WORK TO BE COMPLETED =
Lines before the one containing "r = (step ←" are left out; that line and every line after it, through the end of the records, are to be reproduced exactly.

SUPPLIED DATA =
Lemma resolve_keeps_shape_witness :
  exists w, resolve_substitutions "db-1" [("n", JInt 3)]
    (JDict [("host", JStr "${run.target}"); ("count", JStr "n=${run.params.n}"); ("k", JInt 1)])
    = Ok w /\
  w = JDict [("host", JStr "db-1"); ("count", JStr "n=3"); ("k", JInt 1)] /\
  match w with JDict d' => d'.*1 = ["host"; "count"; "k"] | _ => False end.
Proof.
  eexists. split; [vm_compute; reflexivity|]. split; [reflexivity|].
  exact (proj1 (resolve_keeps_shape "db-1" [("n", JInt 3)]
    (JDict [("host", JStr "${run.target}"); ("count", JStr "n=${run.params.n}"); ("k", JInt 1)])
    (JDict [("host", JStr "db-1"); ("count", JStr "n=3"); ("k", JInt 1)]) ltac:(vm_compute; reflexivity))).
Defined.
(** Either [start_run] leaves the database as it was and raises, or it has added
    the run and its step rows, and returns or raises what the engine says of the
    first step. *)
Lemma start_cases t sub rq rid now db db' r :
  start_run t sub rq rid now db = (db', r) ->
  (db' = db /\ exists e, r = Raise e) \/
  exists row body first,
    load_published_or_raise (db_templates db) t (sr_template_slug rq) = Ok row /\
    template_body_from_row row = Ok body /\
    validate_params_against_template body (sr_params rq) = Ok tt /\
    head (tb_steps body) = Some first /\
    rid ∉ rr_run_id <$> db_runs db /\
    db' = set_states (fun l => l ++ imap (new_state rid now) (tb_steps body))
            (set_runs (fun l => l ++ [new_run t sub rq row rid now]) db) /\
    r = (step ← lift_engine (current_step_body body (step_id first) (sr_target rq) (sr_params rq));
         Ok {| cs_run_id := rid; cs_template_slug := tr_slug row; cs_template_version := tr_version row;
               cs_position := {| pos_n := 1; pos_total := length (tb_steps body) |};
               cs_current_step := step |}).
Proof.
  unfold start_run. intros H. txn_read H row Hrow. txn_read H body Hbody. txn_read H u Hpar.
  txn_read H first0 Hfirst. txn_read H u' Hkeys. rewrite commit_bind in H.
  right. exists row, body, first0. apply ok_or_Ok in Hfirst. apply guard_or_Ok in Hkeys. to_prop.
  rewrite lift_bind in H.
  assert (validate_params_against_template body (sr_params rq) = Ok tt) as Hp.
  { unfold lift_missing in Hpar. destruct (validate_params_against_template _ _) as [[]|]; done. }
  destruct (lift_engine _) as [step|e]; injection H as <- <-; done.
Qed.

Lemma new_states_ids rid now steps : ss_step_id <$> imap (new_state rid now) steps = step_id <$> steps.
Proof. rewrite fmap_imap. apply list_eq. intros j. rewrite list_lookup_imap, list_lookup_fmap. done. Qed.

Lemma new_states_run rid now steps s : s ∈ imap (new_state rid now) steps -> ss_run_id s = rid.
Proof. intros (j & Hj)%list_elem_of_lookup. rewrite list_lookup_imap in Hj. by destruct (steps !! j); simplify_eq/=. Qed.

WORKED SOLUTION =
    r = (step ← lift_engine (current_step_body body (step_id first) (sr_target rq) (sr_params rq));
         Ok {| cs_run_id := rid; cs_template_slug := tr_slug row; cs_template_version := tr_version row;
               cs_position := {| pos_n := 1; pos_total := length (tb_steps body) |};
               cs_current_step := step |}).
Proof.
  unfold start_run. intros H. txn_read H row Hrow. txn_read H body Hbody. txn_read H u Hpar.
  txn_read H first0 Hfirst. txn_read H u' Hkeys. rewrite commit_bind in H.
  right. exists row, body, first0. apply ok_or_Ok in Hfirst. apply guard_or_Ok in Hkeys. to_prop.
  rewrite lift_bind in H.
  assert (validate_params_against_template body (sr_params rq) = Ok tt) as Hp.
  { unfold lift_missing in Hpar. destruct (validate_params_against_template _ _) as [[]|]; done. }
  destruct (lift_engine _) as [step|e]; injection H as <- <-; done.
Qed.

Lemma new_states_ids rid now steps : ss_step_id <$> imap (new_state rid now) steps = step_id <$> steps.
Proof. rewrite fmap_imap. apply list_eq. intros j. rewrite list_lookup_imap, list_lookup_fmap. done. Qed.

Lemma new_states_run rid now steps s : s ∈ imap (new_state rid now) steps -> ss_run_id s = rid.
Proof. intros (j & Hj)%list_elem_of_lookup. rewrite list_lookup_imap in Hj. by destruct (steps !! j); simplify_eq/=. Qed.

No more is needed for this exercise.